A species full of self-hatred may well choose such a path. But is the appeal of presumed atonement the most fitting choice for us to make? That ascetic choice may buy us a bit of time, but for what? In the long run it leads us straight into a grave. The other choice, the one that really lets nature run its course offers the opportunities for expansion and diversification that so far life has been fortunate to procure for itself. I refer to it as the one that really lets nature run its course because it recognizes that we, too, are part of nature. There is no question in my mind that in this case the way of nature has the potential for greater wisdom.
Sometimes it is said that a little bit of knowledge is dangerous, and that since we are not likely to have complete knowledge through space or any other kind of exploration, we are better off not embarking on this scientific enterprise in the first place. But we have seen, clearly I hope, that even though a bit of knowledge can be dangerous, there is no long future in ignorance.
My point is not that environmental concerns are unimportant. Just the opposite. They are very important and we should take the steps necessary to make decisions based on the most comprehensive picture of the Earth's environment we can obtain. Only then we can pay proper attention to the interests of our species. What I argue against is the rigid demand to act on myths about nature that have little more than mysticism in their favor.

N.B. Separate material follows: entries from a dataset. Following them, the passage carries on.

Lemma quieter_heartbeats w : wf (manager_of w) -> quieter w (send_heartbeats to_string env w).2.
Proof.
  intros W. destruct (heartbeats_round w) as (ds & fs & P & _ & L & _ & M & _). split; [intros i h; by rewrite M|].
  exists (entries beat ds). split; [exact L|]. apply Forall_fmap, Forall_forall. intros c Hc. split; [done|].
  exists c. apply elem_of_all_connections; [done|]. rewrite <- P. set_solver.
Qed.
Lemma cleanup_keeps now t w i h :
  connections (manager_of (cleanup now t w)) !! i = Some h ->
  connections (manager_of w) !! i = Some h /\ ~ seconds (i64 t) < now - last_activity_time h.
Proof. destruct (cleanup_stale_connections_spec (manager_of w) now t) as [Sp _]. apply Sp. Qed.
Lemma quieter_cleanup now t w : quieter w (cleanup now t w).
Proof.
  split; [|exists []; by rewrite app_nil_r]. intros i h E.
  by apply cleanup_keeps in E as [? _].
Qed.

(** Whatever events reach the task, the maps of the connection manager stay
    consistent, no connection is added or changed, and all that is sent is
    heartbeats to registered connections. *)
Theorem task_invariant t events (s : S) w :
  wf (manager_of w) -> let w' := (runs t events s w).2 in wf (manager_of w') /\ quieter w w'.
Proof.
  revert s w. induction events as [|[| |now] events IH]; intros s w W; cbn [run snd].
  1,2: split; [done|split; [done|exists []; by rewrite app_nil_r]].
  - pose proof (quieter_heartbeats w W) as B.
    assert (M : wf (manager_of (send_heartbeats to_string env w).2)).
    { by rewrite manager_heartbeats. }
    destruct (refresh_cluster_sessions s) as [[| |] s']; [..|done];
      destruct (IH s' _ M) as [W' T]; (split; [exact W'|by eapply quieter_trans]).
  - destruct (IH s (cleanup now t w)) as [W' T]; [apply wf_cleanup, W|].
    split; [exact W'|]. eapply quieter_trans; [apply quieter_cleanup|exact T].
Qed.

(** C38: As long as the task has not been blocked or stopped, a cleanup removes
    every connection idle for longer than the timeout, for good. *)
Theorem idle_connections_dropped t pre now post (s : S) w i h :
  wf (manager_of w) -> (runs t pre s w).1.1 = Waiting ->
  connections (manager_of w) !! i = Some h -> seconds (i64 t) < now - last_activity_time h ->
  connections (manager_of (runs t (pre ++ CleanupTick now :: post) s w).2) !! i = None.
Proof.
  intros W St E Old. rewrite run_app. destruct (task_invariant t pre s w W) as [W1 [S1 _]].
  destruct (runs t pre s w) as [[st1 s1] w1]. cbn [fst snd] in *. subst st1. cbn [run].
  destruct (task_invariant t post s1 (cleanup now t w1)) as [_ [S2 _]]; [apply wf_cleanup, W1|].
  destruct (connections (manager_of (runs t post s1 (cleanup now t w1)).2) !! i) as [h'|] eqn:E2; [|done].
  apply S2, cleanup_keeps in E2 as [E3 N].
  apply S1 in E3. by simplify_eq.
Qed.
End facts.

Section blocked.
Context {Q A R E : Type} `{MessageQueueBackend Q} `{AckTrackerBackend A}.
Context `{RedisLaws R} `{JsonLaws SessionInfo} `{JsonLaws RoutedMessage} `{UuidText} (clock : nat -> Z).
Context (to_string : ServerMessage -> result E string) (env : Env).

(** With the Redis session store, a heartbeat at which the session of a local
    connection has expired blocks the task: later heartbeats are not sent and
    stale connections are never removed.  While every session is stored the
    task goes on. *)
Theorem expired_session_stops_task t rest (s : RedisStore.RedisSessionStore R) (w : World Q A) :
  RedisStore.ready s -> 0 < RedisStore.ttl_of (RedisStore.config s) ->
  let step := run (H1 := RedisStore.store clock) to_string env t (HeartbeatTick :: rest) s w in
  let w1 := (send_heartbeats to_string env w).2 in
  let s1 := (RedisStore.refresh_sessions clock s).2 in
  if forallb (RedisStore.session_alive s) (map_to_list (RedisStore.local_connections s)).*1
  then step = run (H1 := RedisStore.store clock) to_string env t rest s1 w1
  else step = (Blocked, s1, w1).
Proof.
  intros Rd Ht. cbn [run]. pose proof (RedisStore.refresh_outcome clock s Rd Ht) as O.
  unfold refresh_cluster_sessions. cbn [s_is_enabled s_refresh_sessions RedisStore.store negb].
  destruct (RedisStore.refresh_sessions clock s) as [o s']. cbn [fst] in O. subst o.
  by destruct (forallb _ _).
Qed.
End blocked.
End Heartbeat.

(** ** Graceful shutdown *)
Module Shutdown.

(** The timeouts, in seconds. *)
Record ShutdownConfig := {
  client_notification_timeout : Z; drain_timeout : Z; queue_flush_timeout : Z; reconnect_after_seconds : Z;
}.
Definition ShutdownConfig_default : ShutdownConfig :=
  {| client_notification_timeout := 5; drain_timeout := 10; queue_flush_timeout := 15; reconnect_after_seconds := 5 |}.

Record ShutdownResult := {
  success : bool; clients_notified : nat; connections_closed : Z; queue_drained : bool;
}.

(** What the timeouts let happen: how many notifications complete within
    theirs, what each look at the queue finds until its timeout, and how many
    connections are left after the last wait. *)
Record Course := { completions : nat; queue_polls : list nat; connections_left : nat }.

Section shutdown.
Context {Q A : Type} `{MessageQueueBackend Q} `{AckTrackerBackend A} (env : Env).
Implicit Types w : World Q A.

Definition notify_clients (c : ShutdownConfig) (completions : nat) (reason : string) w : nat * World Q A :=
  let conns := get_all_connections (connection_manager (disp w)) in
  let message := Notification.Shutdown reason (Some (reconnect_after_seconds c)) in
  let r := complete_while env completions 1 (Raw message) None conns ((0, 0)%nat, w) in
  (r.2.1.1, r.2.2).

Definition drain_queues (polls : list nat) (q : Q) : bool :=
  if negb (q_is_enabled q) then true
  else if (total_messages (q_stats q) =? 0)%nat then true
  else existsb (fun n => n =? 0)%nat polls.

(** [initial - final], on [usize]. *)
Definition wait_for_connections_to_close (m : ConnectionManager) (left_ : nat) : Z :=
  let initial := stat_total_connections (stats m) in
  if (initial =? 0)%nat then 0 else u64 (Z.of_nat initial - Z.of_nat left_).

Definition execute (c : ShutdownConfig) (reason : string) (run : Course) (q : Q) w : ShutdownResult * World Q A :=
  let n := notify_clients c (completions run) reason w in
  ({| success := true; clients_notified := n.1; queue_drained := drain_queues (queue_polls run) q;
      connections_closed := wait_for_connections_to_close (connection_manager (disp n.2)) (connections_left run) |}, n.2).
End shutdown.

(** *** What the shutdown does *)

Section facts.
Context {Q A : Type} `{MessageQueueBackend Q} `{AckTrackerBackend A} (env : Env).
Implicit Types w : World Q A.

Lemma manager_notify_clients c n reason w :
  connection_manager (disp (notify_clients env c n reason w).2) = connection_manager (disp w).
Proof.
  unfold notify_clients. cbn [snd]. destruct (complete_while_spec env n 1
    (Raw (Notification.Shutdown reason (Some (reconnect_after_seconds c)))) None
    (get_all_connections (connection_manager (disp w))) ((0, 0)%nat, w)) as (dn & _ & R & _).
  by destruct R as (ds & fs & _ & _ & _ & _ & M & _).
Qed.

(** C39: The shutdown tells each registered connection at most once; the number it
    reports is of those that were told; once as many sends have completed as
    there are connections, none is left out. *)
Theorem shutdown_notifies c n reason w :
  wf (connection_manager (disp w)) ->
  let r := notify_clients env c n reason w in
  let message := Raw (Notification.Shutdown reason (Some (reconnect_after_seconds c))) in
  exists ds fs rest, NoDup (ds ++ fs ++ rest) /\
    (forall h, h ∈ ds ++ fs ++ rest <-> connections (connection_manager (disp w)) !! conn_id h = Some h) /\
    r.1 = length ds /\ log r.2 = log w ++ entries message ds /\
    connection_manager (disp r.2) = connection_manager (disp w) /\
    ((size (connections (connection_manager (disp w))) <= n)%nat -> rest = []).
Proof.
  intros W r message. set (cs := get_all_connections (connection_manager (disp w))).
  destruct (complete_while_spec env n 1 message None cs ((0, 0)%nat, w)) as (dn & P & R & B).
  destruct R as (ds & fs & P2 & C & L & _ & M & _). cbn zeta in *.
  exists ds, fs, (complete_while env n 1 message None cs ((0, 0)%nat, w)).1.
  assert (Pe : ds ++ fs ++ (complete_while env n 1 message None cs ((0, 0)%nat, w)).1 ≡ₚ cs) by (by rewrite app_assoc, P2, P).
  split_and!.
  - rewrite Pe. unfold cs. auto with ara.
  - intros h. rewrite Pe. by apply elem_of_all_connections.
  - unfold r, notify_clients. fold cs message. by rewrite C.
  - exact L.
  - exact M.
  - intros Hn. assert (Lc : length cs = size (connections (connection_manager (disp w)))).
    { unfold cs, get_all_connections. by rewrite length_fmap, length_map_to_list. }
    destruct (complete_while _ _ _ _ _ cs _).1; [done|]. simpl in B. lia.
Qed.

(** The wait for the queue reports it drained only when it is off or was seen
    empty; messages kept for users who stay away make it run into its timeout. *)
Lemma drain_queues_true polls (q : Q) :
  drain_queues polls q = true <->
  q_is_enabled q = false \/ total_messages (q_stats q) = 0%nat \/ 0%nat ∈ polls.
Proof.
  unfold drain_queues. destruct (q_is_enabled q); cbn [negb]; [|naive_solver].
  destruct (total_messages (q_stats q) =? 0)%nat eqn:T; bool_to_prop; [naive_solver|].
  rewrite existsb_exists. setoid_rewrite <- list_elem_of_In. setoid_rewrite Nat.eqb_eq. naive_solver.
Qed.

(** Connections only leave once the server has stopped: then the number
    reported is of those that left. *)
Lemma connections_closed_count (m : ConnectionManager) left_ :
  (left_ <= size (connections m))%nat -> Z.of_nat (size (connections m)) < 2 ^ 64 ->
  wait_for_connections_to_close m left_ = Z.of_nat (size (connections m) - left_).
Proof.
  intros Hl Hs. unfold wait_for_connections_to_close. cbn [stats stat_total_connections].
  destruct (size (connections m) =? 0)%nat eqn:Z0; bool_to_prop; [lia|]. unfold u64. rewrite Z.mod_small; lia.
Qed.
End facts.
End Shutdown.

(** ** Two connections and a cluster session that expired *)

Section witnesses.
#[local] Existing Instances Store.keyspace_server Store.keyspace_laws decimal_uuids.
#[local] Existing Instances session_codec session_laws routed_codec routed_laws.

Lemma heartbeat_reaches_all_witness :
  exists ds fs : list ConnectionHandle, (Heartbeat.send_heartbeats no_text example_env example_world).1 = (length ds, length fs) /\
    log (Heartbeat.send_heartbeats no_text example_env example_world).2 = entries (Raw Heartbeat) ds /\ length ds = 2%nat.
Proof.
  destruct (Heartbeat.heartbeat_reaches_all no_text example_env example_world example_manager_wf)
    as (ds & fs & _ & _ & C & L & _).
  exists ds, fs. split; [exact C|]. split; [exact L|].
  assert (V : (Heartbeat.send_heartbeats no_text example_env example_world).1 = (2, 0)%nat) by (vm_compute; reflexivity).
  congruence.
Defined.

Definition quiet_store : Local.LocalSessionStore := {| Local.server_id := "s1" |}.
Definition first_beat : list Heartbeat.TaskEvent := [Heartbeat.HeartbeatTick].

Lemma task_invariant_witness :
  wf (connection_manager (disp (Heartbeat.run no_text example_env 60
    [Heartbeat.HeartbeatTick; Heartbeat.CleanupTick (seconds 100)] quiet_store example_world).2)).
Proof.
  apply (Heartbeat.task_invariant no_text example_env 60 [Heartbeat.HeartbeatTick; Heartbeat.CleanupTick (seconds 100)]
    quiet_store example_world example_manager_wf).
Defined.

Lemma idle_connections_dropped_witness :
  connections (connection_manager (disp (Heartbeat.run no_text example_env 60
    (first_beat ++ [Heartbeat.CleanupTick (seconds 100)]) quiet_store example_world).2)) !! 1%N = None.
Proof.
  eapply (Heartbeat.idle_connections_dropped no_text example_env 60 first_beat (seconds 100) [] quiet_store example_world 1%N);
    [apply example_manager_wf|vm_compute; reflexivity|vm_compute; reflexivity|vm_compute; reflexivity].
Defined.

Lemma expired_session_stops_task_witness :
  (Heartbeat.run (H1 := RedisStore.store stopped) no_text example_env 60
    [Heartbeat.HeartbeatTick; Heartbeat.CleanupTick (seconds 100)] expired_store example_world).1.1 = Heartbeat.Blocked.
Proof.
  pose proof (Heartbeat.expired_session_stops_task stopped no_text example_env 60 [Heartbeat.CleanupTick (seconds 100)]
    expired_store example_world (proj2 east_ready) eq_refl) as E.
  cbv zeta in E. replace (forallb _ _) with false in E by (vm_compute; reflexivity). rewrite E. reflexivity.
Defined.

The decision is, of course, not mine to make. My intent has been to bring before the reader the considerations relevant to these large issues and the arguments that are most suitable to them. I hope I have shown that the very heart of space exploration contains within it the best justification of the entire enterprise. In doing my small part to reduce the dimming of starlight, I trust that, as H. G. Wells said, “Life, for ever dying to be born afresh, for ever young and eager, will presently stand upon this earth as upon a footstool, and stretch out its realm amidst the stars.”
 Op. cit., p. 83.
 Lewontin, R.C., S. Rose, and L. J. Kamin. Not in Our Genes: Biology, Ideology, and Human Nature (New York: Pantheon Books, 1984).